Wednesday, 2 May 2018

Inquiry: The Story Of Hineahuone

This week for inquiry, our task was to create a storyboard about the story of Hineahuone. This task was to be done with a partner, so for this task, my partner was Sanujan. Sanujan and I work really well together, so he was one of the obvious choices. Although before we could create a DLO, we first needed to sketchnote. Sketchnoting is when you take notes of a story or text by drawing simple pictures. You need to understand the basic parts of the story from only looking at the pictures. We did sketchnoting because it takes up less space on a sheet of paper, and is a fund and creative way to do something that people would find boring. Sanujan and I ended up loving this activity, and hope that we can both work on something like this again.

If you want to read the full story, then read from here down.
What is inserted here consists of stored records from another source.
(** [send] and [conn_write] in the client. *)
Lemma conn_write_frame tc f (cl : Client C) :
  let cl' := fst (conn_write tc f cl) in
  cl_cfg cl' = cl_cfg cl /\ cl_nextID cl' = cl_nextID cl /\ cl_sessions cl' = cl_sessions cl /\
  cl_conn cl' = cl_conn cl /\ sends (fun tc' => tc' = tc) (fun g => g = f) (cl_net cl) (cl_net cl').
Proof.
  unfold conn_write. destruct (cl_net cl !! tc) as [c|] eqn:E; [|split_and!; try done; reflexivity].
  destruct (fw_write f c) as [c' ok] eqn:W. simpl. split_and!; try done.
  apply rtc_once. change c' with (fst (c', ok)). rewrite <- W. by apply put_frame.
Qed.

Lemma send_frame f (cl : Client C) :
  let cl' := send f cl in
  cl_cfg cl' = cl_cfg cl /\ cl_nextID cl' = cl_nextID cl /\ cl_sessions cl' = cl_sessions cl /\
  cl_conn cl' = cl_conn cl /\ sends (fun _ => True) (fun g => g = f) (cl_net cl) (cl_net cl').
Proof.
  unfold send. destruct (cl_conn cl) as [tc|] eqn:E; [|split_and!; try done; reflexivity].
  destruct (conn_write_frame tc f cl) as (? & ? & ? & ? & S). split_and!; try done; [congruence|].
  by eapply sends_weaken; [..|exact S].
Qed.

Lemma winv_open w a cl cap cw target :
  winv w -> w_cl w !! a = Some cl -> str_len target <= maxString -> cl_nextID cl + 1 < 2 ^ 64 ->
  winv (let '(cl', id) := OpenSession (MkSock [] cap false false) cw target cl in
        set_up (a, id) (MkUp [] []) (set_client a cl' w)).
Proof using Type*.
  intros Wi Ea Ht Hlt. pose proof (wi_ok _ Wi) as W. pose proof (wo_cl _ W a cl Ea) as [Kn Kc Ks Kt].
  unfold OpenSession. rewrite u64_small by lia. set (id := cl_nextID cl + 1).
  set (s := newClientSession _ id target _ cw).
  set (cl1 := MkClient _ id _ _ _ _). destruct (send_frame (OpenF id target) cl1) as (C1 & C2 & C3 & C4 & Sn).
  set (cl' := send (OpenF id target) cl1) in *. simpl in C1, C2, C3, C4, Sn.
  assert (is_u64 id) as Hid by (unfold is_u64, id; lia).
  assert (wf_frame (OpenF id target)) as Hwf by (by constructor).
  assert (cwf s) as Ws by (split; simpl; done).
  eapply (winv_client w a cl cl' id (MkUp [] [])); [done|done| |lia| | |].
  - split; rewrite ?C1, ?C2, ?C3; [lia|done| |].
    + intros i s'. rewrite lookup_insert_Some. intros [[<- <-]|[_ E]]; [split_and!; [done|done|lia..]|].
      destruct (Ks i s' E) as (? & ? & ?). split_and!; [done|done|lia..].
    + eapply sends_net_ok; [|exact Sn|].
      * intros f ->. apply wf_post; [done|]. split_and!; [done|simpl; lia|done|simpl; lia].
      * eapply net_ok_impl; [|exact Kt]. intros f. apply up_frame_mono. lia.
  - intros sid Hsid Hne. rewrite C2 in Hsid. rewrite C3. split; [lia|by rewrite lookup_insert_ne].
  - intros sid A dl H1 Hne N. eapply sends_net_ok; [|exact Sn|exact N]. intros f ->. apply wf_post; [done|].
    by apply gu_other; [apply pb_wf|].
  - intros _ _. exists cl', (MkSys (MkCst s (cl_conn cl') (cl_net cl') [])
      (MkSst (newSession (bc_SessionBufferBytes (withDefaults bcfg)) a id "") (bk_net (w_bk w)) []) false false RStopped [] [] []), [], [].
    split_and!; [apply lookup_insert_eq| | |].
    + split_and!; [done|done|by rewrite up_set, decide_True|]. left. by rewrite C3, lookup_insert_eq.
    + split; [done|]. right. split_and!; try done; [|by eexists]. intros l s' Hs [= Hsa Hsi].
      destruct (wo_cell _ W l s' Hs) as [_ _ (cl0 & E0 & Hle)]. rewrite Hsa in E0. simplify_eq. lia.
    + split; cbn [y_c y_b y_created y_dialed y_reader y_upwait y_agent y_dest reader_wait ss s_upstreamWritten newSession]; try done.
      * split; simpl; try done; [|apply sink_ok_new|].
        { exists 0. split; [by apply rep_new|done]. }
        eapply sends_net_ok; [|exact Sn|].
        { intros f ->. apply wf_post; [done|]. by constructor. }
        eapply net_ok_impl; [|exact Kt]. intros f (? & ? & _). apply gu_other; [by apply pb_wf|lia].
      * revert Hbuf. generalize (bc_SessionBufferBytes (withDefaults bcfg)). intros bb Hbb.
        split; simpl; try done; [exists 0; split; [by apply rep_new|done]|].
        eapply onet_ok_impl; [|apply (wo_down _ W a cl Ea)]. intros f (? & ? & _). apply gd_other; [by apply pb_wf|lia].
Qed.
According to Maori legend, the world as we know it was formed when Tane Mahuta – the god of the forest – prised apart Ranginui, the father of the sky, and Papatuanuku, the mother of the earth. Afterwards, Tane Mahuta and his brothers slowly went about making all things on earth and in the sky. When they were done, they had created a dazzling and beautiful world, but there were no people to enjoy it.
Tane Mahuta went about convincing the gods that they should make a woman, who could then go on to have children. The gods agreed, so Tane Mahuta took red earth from Papatuanuku, and shaped it into the form of a woman. Impressed, Tawhiri Matea, god of the winds, whispered “take my breath. Give her life”. And so Tane Mahuta bent over the woman he had created, placed his nose against hers, and breathed deeply. Her chest moved, and she sneezed – “Tihei!” The gods were ecstatic, and together they gave her the gift of life – mauriora – and the first woman, Hineahuone, was made.

Today, the hongi is the traditional greeting of the Maori people. It is known as the ‘breath of life’, and is performed by pressing noses – just like Tane Mahuta did to breathe life into Hineahuone. This greeting makes the visitor at one with the tangata whenua, or hosts.